Workshop Description
Hyperscale data centre networks handle millions of TLS terminations per second at the edge, encrypt inter-DC traffic over MACsec and IPsec tunnels, and authenticate routing announcements via BGP sessions. Each of these layers uses classical cryptography that a cryptographically relevant quantum computer would break. The migration challenge is that these systems operate at line rate with extremely tight latency budgets, and PQC algorithms impose measurably larger keys, certificates, and handshake computations.

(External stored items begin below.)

Lemma nsign_nsub (c c' : Qc) :
  nsign (nsub (Fin c') (Fin c))
  = if bool_decide (c < c')%Qc then Z2num 1
    else if bool_decide (c' < c)%Qc then Z2num (-1)
    else Fin 0%Qc.
Proof.
  unfold nsub, nneg, nadd, nsign, qneg.
  assert ((c' + - c < 0)%Qc ↔ (c' < c)%Qc) as Hlt.
  { unfold Qclt, Qcplus, Qcopp. cbn [this Q2Qc].
    rewrite !Qred_correct. split; intros H; lra. }
  assert ((c' + - c = 0)%Qc ↔ c' = c) as Heq.
  { split; intros H; [|subst; ring].
    replace c' with (c' + - c + c)%Qc by ring. rewrite H. ring. }
  destruct (Qc_dec c c') as [[Hc|Hc]|Hc].
  - rewrite (bool_decide_eq_true_2 _ Hc).
    rewrite bool_decide_eq_false_2
      by (rewrite Hlt; by apply Qclt_asym).
    rewrite decide_False; [done|].
    rewrite Heq. intros ->. by apply Qclt_irrefl in Hc.
  - rewrite (bool_decide_eq_false_2 (c < c')%Qc) by (by apply Qclt_asym).
    rewrite (bool_decide_eq_true_2 (c' < c)%Qc Hc).
    by rewrite bool_decide_eq_true_2 by (by apply Hlt).
  - subst c'.
    rewrite !(bool_decide_eq_false_2 (c < c)%Qc) by apply Qclt_irrefl.
    rewrite bool_decide_eq_false_2 by (rewrite Hlt; apply Qclt_irrefl).
    by rewrite decide_True by (by apply Heq).
Qed.

Lemma obv_increment (s : PriceSeries) (i : nat) (b b' : Bar) :
  s !! i = Some b → s !! S i = Some b' →
  pd.fillna (Z2num 0)
    (zip_with nmul (nsign <$> pd.diff 1 (col close s)) (col_volume s)) !! S i
  = Some (nmul (if bool_decide (close b < close b')%Qc then Z2num 1
                else if bool_decide (close b' < close b)%Qc then Z2num (-1)
                else Fin 0%Qc)
               (Z2num (volume b'))).
Proof.
  intros Hb Hb'.
  assert (S i < length s)%nat as Hl by (by eapply lookup_lt_Some).
  assert (col close s !! S i = Some (Fin (close b'))) as Hc'
    by (apply (lookup_fmap_Some' (Fin ∘ close) s), Hb').
  assert (pd.shift 1 (col close s) !! S i = Some (Fin (close b))) as Hc.
  { rewrite lookup_shift by (by rewrite length_col).
    rewrite decide_False by lia. replace (S i - 1)%nat with i by lia.
    apply (lookup_fmap_Some' (Fin ∘ close) s), Hb. }
  assert (col_volume s !! S i = Some (Z2num (volume b'))) as Hv
    by (apply (lookup_fmap_Some' (Z2num ∘ volume) s), Hb').
  unfold pd.fillna, pd.diff.
  erewrite lookup_fmap_Some'; cycle 1.
  { apply lookup_zip_with_Some'; [|exact Hv].
    apply lookup_fmap_Some'. apply lookup_zip_with_Some'; [exact Hc'|exact Hc]. }
  rewrite nsign_nsub. by repeat case_bool_decide.
Qed.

This workshop works through that migration layer by layer. Participants examine TLS 1.3 hybrid key exchange performance at scale on production load balancers (F5, NGINX, HAProxy), MACsec PQC key agreement on switch ASICs, IPsec IKEv2 PQC on VPN concentrators, and BGP authentication with RPKI post-quantum signatures. The session includes concrete performance data for ML-KEM and ML-DSA on SmartNIC and DPU hardware (NVIDIA BlueField, Intel IPU, AMD Pensando) and covers DPDK-accelerated PQC for scenarios where software-based cryptography cannot meet throughput requirements. Migration sequencing starts at the internet-facing edge and works inward, with rollback procedures for each network segment.
What participants cover
- TLS termination migration: hybrid TLS 1.3 (ML-KEM + X25519) handshake overhead at 100,000+ connections/second, certificate chain size impact, and phased ingress deployment
- Inter-DC WAN encryption: MACsec PQC key agreement on IEEE 802.1AE switch ASICs, IPsec IKEv2 PQC throughput benchmarks, and optical transport layer 1 encryption readiness
- Routing security: BGP TCP-AO with ML-DSA, RPKI post-quantum ROA signatures, and DNSSEC PQC zone signing for authoritative DNS
- Hardware acceleration: DPDK-accelerated PQC on SmartNICs and DPUs, FPGA-based offload for 100/400 GbE, and CPU cycle budgets without hardware offload
- Compliance: NIST FIPS 203/204/205, CNSA 2.0, and CSA CCM v4 requirements for data centre network infrastructure
- Migration sequencing: internet-facing TLS first, then inter-DC WAN, then control plane, then internal east-west. Rollback procedures for each phase.